Sommige resultaten van deze functionele analyse verrasten de onderzoekers, echter. Dat was het geval bij het onderzoeken van de eetgewoonten van ankylosauriërs, gepantserd, gordeldierachtige plantenetende dinosaurussen met kleine tanden en een grote maagholte. Onderzoekers dachten eerder dat dinosaurussen met deze eigenschappen hun voedsel meestal bijna heel doorslikten en hun darmen het lieten afbreken. "In onze resultaten we ontdekten dat ankylosauriërs hun voedsel mogelijk grondiger hebben gekauwd dan vaak wordt gedacht. Dus, dat was interessant, ' zegt Knop.

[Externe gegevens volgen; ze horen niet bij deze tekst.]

(** * YouTube Hot Finder: the quota-aware collection pipeline of [app.py]

    A shallow embedding of the gateway ([yt_get]), the quota ledger
    ([_quota_units_for], [_record_quota]), the pagination walker
    ([fetch_videos_by_search]), the batch steps ([batched],
    [fetch_video_details], [fetch_channel_subs]), the metric calculator
    ([compute_metrics]), the keyword filter ([contains_keywords]) and the
    run block of the script, followed by the properties proved of them.

    Modelling conventions.
    - A Python [str] is a [string] whose characters are the code points
      0..255 (Latin-1); [lower], [strip] and [in] are Python's on that range.
    - Python [int] is [Z]; Python [float] ([wait_minutes], hours, views per
      hour, timestamps) is an exact rational [Q]: rounding and overflow of
      binary floating point are outside the model.
    - A decoded JSON document is a [json] value (numbers are integers);
      Python's dynamic errors on ill-shaped documents are the exceptions
      [KeyError], [IndexError], [TypeError], [AttributeError].
    - [st.session_state], the network and the wall clock form a [world]
      that every effectful function threads.  The network is a script: the
      list of HTTP responses that successive [requests.get] calls receive.
    - The choices of the select boxes (run mode, form factor) are
      enumerations; [datetime.fromisoformat] and [isoformat] are section
      variables. *)

From Stdlib Require Import ZArith QArith Qround Qminmax Lqa Ascii String List Lia.
From stdpp Require Import base option list strings gmap pretty.

Set Warnings "-register-all".
Open Scope Z_scope.

(** ** Python strings on the Latin-1 range *)

Module PyStr.

Definition code (c : ascii) : N := N_of_ascii c.

(** [str.lower] on one code point: A-Z, and the Latin-1 capitals
    U+00C0..U+00DE except the multiplication sign U+00D7. *)
Definition lower_char (c : ascii) : ascii :=
  let n := code c in
  if ((65 <=? n) && (n <=? 90))%N then ascii_of_N (n + 32)
  else if ((192 <=? n) && (n <=? 222) && negb (n =? 215))%N
       then ascii_of_N (n + 32)
  else c.

Fixpoint lower (s : string) : string :=
  match s with
  | EmptyString => EmptyString
  | String c r => String (lower_char c) (lower r)
  end.

(** [str.isspace] on one code point. *)
Definition is_space (c : ascii) : bool :=
  let n := code c in
  (((9 <=? n) && (n <=? 13)) || ((28 <=? n) && (n <=? 32))
   || (n =? 133) || (n =? 160))%N.

Fixpoint lstrip (s : string) : string :=
  match s with
  | String c r => if is_space c then lstrip r else s
  | EmptyString => EmptyString
  end.

(** [rstrip] keeps a character when it, or something after it, is not
    white space. *)
Fixpoint rstrip (s : string) : string :=
  match s with
  | EmptyString => EmptyString
  | String c r =>
      match rstrip r with
      | EmptyString => if is_space c then EmptyString else String c EmptyString
      | r' => String c r'
      end
  end.

Definition strip (s : string) : string := rstrip (lstrip s).

Definition nonempty (s : string) : bool :=
  match s with EmptyString => false | _ => true end.

Fixpoint all_space (s : string) : bool :=
  match s with
  | EmptyString => true
  | String c r => is_space c && all_space r
  end.

(** [k in t]: [k] occurs in [t] as a contiguous substring. *)
Fixpoint contains (t k : string) : bool :=
  String.prefix k t
  || match t with
     | EmptyString => false
     | String _ r => contains r k
     end.

(** [s.startswith(p)]. *)
Definition startswith (s p : string) : bool := String.prefix p s.

Fixpoint join (sep : string) (l : list string) : string :=
  match l with
  | [] => EmptyString
  | [x] => x
  | x :: r => x +:+ sep +:+ join sep r
  end.

End PyStr.

(** ** Decoded JSON and the Python operations the script applies to it *)

Inductive json : Type :=
| JNull
| JBool (b : bool)
| JNum (n : Z)
| JStr (s : string)
| JArr (xs : list json)
| JObj (kvs : list (string * json)).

In de toekomst, Button en Zanno hopen het hele skelet van plantenetende dinosaurussen te bekijken voor soortgelijke, terugkerende eigenschappen. Ze zijn ook van plan dit werk uit te breiden om de overheersende eigenschappen van carnivoren beter te begrijpen, hoewel Button toegeeft dat planteneters altijd zijn favoriete dinosaurussen zullen zijn om te bestuderen.

"Mensen denken dat vleesetende dinosaurussen superspannend en cool zijn omdat ze snel rennen, en dingen doden, " zegt hij. "Maar ik denk dat de plantenetende dinosaurussen op veel interessantere en verfijndere manieren zijn geëvolueerd. Dat maakt dit werk zo boeiend."